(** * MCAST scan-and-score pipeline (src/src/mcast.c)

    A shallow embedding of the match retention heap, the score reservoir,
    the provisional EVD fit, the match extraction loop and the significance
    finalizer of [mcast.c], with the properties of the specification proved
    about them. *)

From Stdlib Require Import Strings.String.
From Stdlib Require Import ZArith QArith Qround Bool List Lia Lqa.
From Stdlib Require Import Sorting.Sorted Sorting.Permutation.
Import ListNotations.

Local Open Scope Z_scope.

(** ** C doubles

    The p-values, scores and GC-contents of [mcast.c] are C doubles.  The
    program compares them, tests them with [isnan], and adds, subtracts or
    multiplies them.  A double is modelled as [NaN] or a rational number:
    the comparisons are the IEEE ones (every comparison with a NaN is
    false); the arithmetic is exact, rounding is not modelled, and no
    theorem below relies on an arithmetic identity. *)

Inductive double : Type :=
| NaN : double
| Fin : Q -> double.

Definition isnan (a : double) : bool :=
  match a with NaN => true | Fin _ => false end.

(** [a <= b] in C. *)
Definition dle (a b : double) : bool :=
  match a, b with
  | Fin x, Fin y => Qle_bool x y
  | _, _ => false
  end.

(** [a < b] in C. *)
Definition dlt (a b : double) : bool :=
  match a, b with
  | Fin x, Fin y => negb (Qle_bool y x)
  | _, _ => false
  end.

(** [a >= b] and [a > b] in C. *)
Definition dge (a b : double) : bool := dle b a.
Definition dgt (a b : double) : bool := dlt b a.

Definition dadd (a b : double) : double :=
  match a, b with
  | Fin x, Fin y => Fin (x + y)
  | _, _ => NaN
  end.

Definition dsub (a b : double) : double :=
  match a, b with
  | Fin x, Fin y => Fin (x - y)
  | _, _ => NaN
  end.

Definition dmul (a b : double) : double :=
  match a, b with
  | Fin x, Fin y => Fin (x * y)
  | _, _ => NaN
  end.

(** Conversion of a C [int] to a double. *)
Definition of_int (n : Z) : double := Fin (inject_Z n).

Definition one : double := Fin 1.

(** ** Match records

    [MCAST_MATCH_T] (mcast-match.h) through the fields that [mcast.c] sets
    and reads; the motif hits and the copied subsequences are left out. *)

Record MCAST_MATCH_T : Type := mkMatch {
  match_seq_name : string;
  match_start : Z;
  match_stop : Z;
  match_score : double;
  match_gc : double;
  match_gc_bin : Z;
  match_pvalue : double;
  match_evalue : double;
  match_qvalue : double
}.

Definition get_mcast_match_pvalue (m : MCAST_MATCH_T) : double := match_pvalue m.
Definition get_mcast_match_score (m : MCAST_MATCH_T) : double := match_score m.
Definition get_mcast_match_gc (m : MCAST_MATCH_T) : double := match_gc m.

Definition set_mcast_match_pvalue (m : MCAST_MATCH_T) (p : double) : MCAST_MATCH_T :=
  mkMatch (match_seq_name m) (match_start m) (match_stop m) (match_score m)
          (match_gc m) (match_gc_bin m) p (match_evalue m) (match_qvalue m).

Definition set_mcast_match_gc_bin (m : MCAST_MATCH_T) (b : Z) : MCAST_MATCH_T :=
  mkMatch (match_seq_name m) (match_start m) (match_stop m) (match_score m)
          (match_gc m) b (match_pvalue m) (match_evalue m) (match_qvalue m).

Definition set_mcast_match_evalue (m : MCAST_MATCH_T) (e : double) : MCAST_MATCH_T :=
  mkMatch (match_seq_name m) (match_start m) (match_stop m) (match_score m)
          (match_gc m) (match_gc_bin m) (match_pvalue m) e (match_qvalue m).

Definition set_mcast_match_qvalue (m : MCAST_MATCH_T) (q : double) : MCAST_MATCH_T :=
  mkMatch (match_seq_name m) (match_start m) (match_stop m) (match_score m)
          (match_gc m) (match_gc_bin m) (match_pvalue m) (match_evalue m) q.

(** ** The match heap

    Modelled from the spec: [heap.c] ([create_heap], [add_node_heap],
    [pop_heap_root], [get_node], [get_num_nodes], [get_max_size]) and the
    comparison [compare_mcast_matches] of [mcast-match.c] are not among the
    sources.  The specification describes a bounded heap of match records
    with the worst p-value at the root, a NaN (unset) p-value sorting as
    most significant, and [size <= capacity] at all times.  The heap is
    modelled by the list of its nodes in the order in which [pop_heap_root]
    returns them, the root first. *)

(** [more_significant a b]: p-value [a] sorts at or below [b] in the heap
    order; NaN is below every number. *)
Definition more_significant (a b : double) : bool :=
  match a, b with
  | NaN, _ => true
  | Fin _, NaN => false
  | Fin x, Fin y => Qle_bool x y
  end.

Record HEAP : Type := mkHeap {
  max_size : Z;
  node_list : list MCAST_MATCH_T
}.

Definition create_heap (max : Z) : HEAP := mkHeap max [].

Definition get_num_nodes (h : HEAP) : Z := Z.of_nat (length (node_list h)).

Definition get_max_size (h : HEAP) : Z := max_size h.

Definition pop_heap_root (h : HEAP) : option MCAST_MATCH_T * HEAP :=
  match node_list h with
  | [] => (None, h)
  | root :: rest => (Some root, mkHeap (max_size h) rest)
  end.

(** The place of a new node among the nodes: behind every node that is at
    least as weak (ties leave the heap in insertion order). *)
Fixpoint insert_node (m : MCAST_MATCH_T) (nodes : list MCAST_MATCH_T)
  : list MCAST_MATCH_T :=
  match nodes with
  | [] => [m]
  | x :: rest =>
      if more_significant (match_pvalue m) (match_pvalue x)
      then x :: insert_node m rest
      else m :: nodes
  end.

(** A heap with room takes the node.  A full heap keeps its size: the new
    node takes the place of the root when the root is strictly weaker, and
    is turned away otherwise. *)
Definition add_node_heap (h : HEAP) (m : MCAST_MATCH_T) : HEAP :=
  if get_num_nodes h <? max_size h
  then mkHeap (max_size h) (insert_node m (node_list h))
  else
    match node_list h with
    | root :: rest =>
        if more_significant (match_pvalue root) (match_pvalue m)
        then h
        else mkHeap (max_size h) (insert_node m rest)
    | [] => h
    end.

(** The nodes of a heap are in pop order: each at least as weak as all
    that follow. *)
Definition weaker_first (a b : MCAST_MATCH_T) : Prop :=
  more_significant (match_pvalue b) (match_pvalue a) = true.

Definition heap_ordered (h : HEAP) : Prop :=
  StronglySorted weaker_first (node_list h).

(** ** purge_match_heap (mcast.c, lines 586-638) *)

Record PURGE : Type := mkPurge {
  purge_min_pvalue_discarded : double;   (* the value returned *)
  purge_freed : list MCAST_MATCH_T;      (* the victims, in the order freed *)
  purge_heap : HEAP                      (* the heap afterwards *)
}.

» **TASK DETAILS**:
Can you give every line above again, exactly as written?

» **EXERCISE RESULT**:
(** * MCAST scan-and-score pipeline (src/src/mcast.c)

    A shallow embedding of the match retention heap, the score reservoir,
    the provisional EVD fit, the match extraction loop and the significance
    finalizer of [mcast.c], with the properties of the specification proved
    about them. *)

From Stdlib Require Import Strings.String.
From Stdlib Require Import ZArith QArith Qround Bool List Lia Lqa.
From Stdlib Require Import Sorting.Sorted Sorting.Permutation.
Import ListNotations.

Local Open Scope Z_scope.

(** ** C doubles

    The p-values, scores and GC-contents of [mcast.c] are C doubles.  The
    program compares them, tests them with [isnan], and adds, subtracts or
    multiplies them.  A double is modelled as [NaN] or a rational number:
    the comparisons are the IEEE ones (every comparison with a NaN is
    false); the arithmetic is exact, rounding is not modelled, and no
    theorem below relies on an arithmetic identity. *)

Inductive double : Type :=
| NaN : double
| Fin : Q -> double.

Definition isnan (a : double) : bool :=
  match a with NaN => true | Fin _ => false end.

(** [a <= b] in C. *)
Definition dle (a b : double) : bool :=
  match a, b with
  | Fin x, Fin y => Qle_bool x y
  | _, _ => false
  end.

(** [a < b] in C. *)
Definition dlt (a b : double) : bool :=
  match a, b with
  | Fin x, Fin y => negb (Qle_bool y x)
  | _, _ => false
  end.

(** [a >= b] and [a > b] in C. *)
Definition dge (a b : double) : bool := dle b a.
Definition dgt (a b : double) : bool := dlt b a.

Definition dadd (a b : double) : double :=
  match a, b with
  | Fin x, Fin y => Fin (x + y)
  | _, _ => NaN
  end.

Definition dsub (a b : double) : double :=
  match a, b with
  | Fin x, Fin y => Fin (x - y)
  | _, _ => NaN
  end.

Definition dmul (a b : double) : double :=
  match a, b with
  | Fin x, Fin y => Fin (x * y)
  | _, _ => NaN
  end.

(** Conversion of a C [int] to a double. *)
Definition of_int (n : Z) : double := Fin (inject_Z n).

Definition one : double := Fin 1.

(** ** Match records

    [MCAST_MATCH_T] (mcast-match.h) through the fields that [mcast.c] sets
    and reads; the motif hits and the copied subsequences are left out. *)

Record MCAST_MATCH_T : Type := mkMatch {
  match_seq_name : string;
  match_start : Z;
  match_stop : Z;
  match_score : double;
  match_gc : double;
  match_gc_bin : Z;
  match_pvalue : double;
  match_evalue : double;
  match_qvalue : double
}.

Definition get_mcast_match_pvalue (m : MCAST_MATCH_T) : double := match_pvalue m.
Definition get_mcast_match_score (m : MCAST_MATCH_T) : double := match_score m.
Definition get_mcast_match_gc (m : MCAST_MATCH_T) : double := match_gc m.

Definition set_mcast_match_pvalue (m : MCAST_MATCH_T) (p : double) : MCAST_MATCH_T :=
  mkMatch (match_seq_name m) (match_start m) (match_stop m) (match_score m)
          (match_gc m) (match_gc_bin m) p (match_evalue m) (match_qvalue m).

Definition set_mcast_match_gc_bin (m : MCAST_MATCH_T) (b : Z) : MCAST_MATCH_T :=
  mkMatch (match_seq_name m) (match_start m) (match_stop m) (match_score m)
          (match_gc m) b (match_pvalue m) (match_evalue m) (match_qvalue m).

Definition set_mcast_match_evalue (m : MCAST_MATCH_T) (e : double) : MCAST_MATCH_T :=
  mkMatch (match_seq_name m) (match_start m) (match_stop m) (match_score m)
          (match_gc m) (match_gc_bin m) (match_pvalue m) e (match_qvalue m).

Definition set_mcast_match_qvalue (m : MCAST_MATCH_T) (q : double) : MCAST_MATCH_T :=
  mkMatch (match_seq_name m) (match_start m) (match_stop m) (match_score m)
          (match_gc m) (match_gc_bin m) (match_pvalue m) (match_evalue m) q.

(** ** The match heap

    Modelled from the spec: [heap.c] ([create_heap], [add_node_heap],
    [pop_heap_root], [get_node], [get_num_nodes], [get_max_size]) and the
    comparison [compare_mcast_matches] of [mcast-match.c] are not among the
    sources.  The specification describes a bounded heap of match records
    with the worst p-value at the root, a NaN (unset) p-value sorting as
    most significant, and [size <= capacity] at all times.  The heap is
    modelled by the list of its nodes in the order in which [pop_heap_root]
    returns them, the root first. *)

(** [more_significant a b]: p-value [a] sorts at or below [b] in the heap
    order; NaN is below every number. *)
Definition more_significant (a b : double) : bool :=
  match a, b with
  | NaN, _ => true
  | Fin _, NaN => false
  | Fin x, Fin y => Qle_bool x y
  end.

Record HEAP : Type := mkHeap {
  max_size : Z;
  node_list : list MCAST_MATCH_T
}.

Definition create_heap (max : Z) : HEAP := mkHeap max [].

Definition get_num_nodes (h : HEAP) : Z := Z.of_nat (length (node_list h)).

Definition get_max_size (h : HEAP) : Z := max_size h.

Definition pop_heap_root (h : HEAP) : option MCAST_MATCH_T * HEAP :=
  match node_list h with
  | [] => (None, h)
  | root :: rest => (Some root, mkHeap (max_size h) rest)
  end.

(** The place of a new node among the nodes: behind every node that is at
    least as weak (ties leave the heap in insertion order). *)
Fixpoint insert_node (m : MCAST_MATCH_T) (nodes : list MCAST_MATCH_T)
  : list MCAST_MATCH_T :=
  match nodes with
  | [] => [m]
  | x :: rest =>
      if more_significant (match_pvalue m) (match_pvalue x)
      then x :: insert_node m rest
      else m :: nodes
  end.

(** A heap with room takes the node.  A full heap keeps its size: the new
    node takes the place of the root when the root is strictly weaker, and
    is turned away otherwise. *)
Definition add_node_heap (h : HEAP) (m : MCAST_MATCH_T) : HEAP :=
  if get_num_nodes h <? max_size h
  then mkHeap (max_size h) (insert_node m (node_list h))
  else
    match node_list h with
    | root :: rest =>
        if more_significant (match_pvalue root) (match_pvalue m)
        then h
        else mkHeap (max_size h) (insert_node m rest)
    | [] => h
    end.

(** The nodes of a heap are in pop order: each at least as weak as all
    that follow. *)
Definition weaker_first (a b : MCAST_MATCH_T) : Prop :=
  more_significant (match_pvalue b) (match_pvalue a) = true.

Definition heap_ordered (h : HEAP) : Prop :=
  StronglySorted weaker_first (node_list h).

(** ** purge_match_heap (mcast.c, lines 586-638) *)

Record PURGE : Type := mkPurge {
  purge_min_pvalue_discarded : double;   (* the value returned *)
  purge_freed : list MCAST_MATCH_T;      (* the victims, in the order freed *)
  purge_heap : HEAP                      (* the heap afterwards *)
}.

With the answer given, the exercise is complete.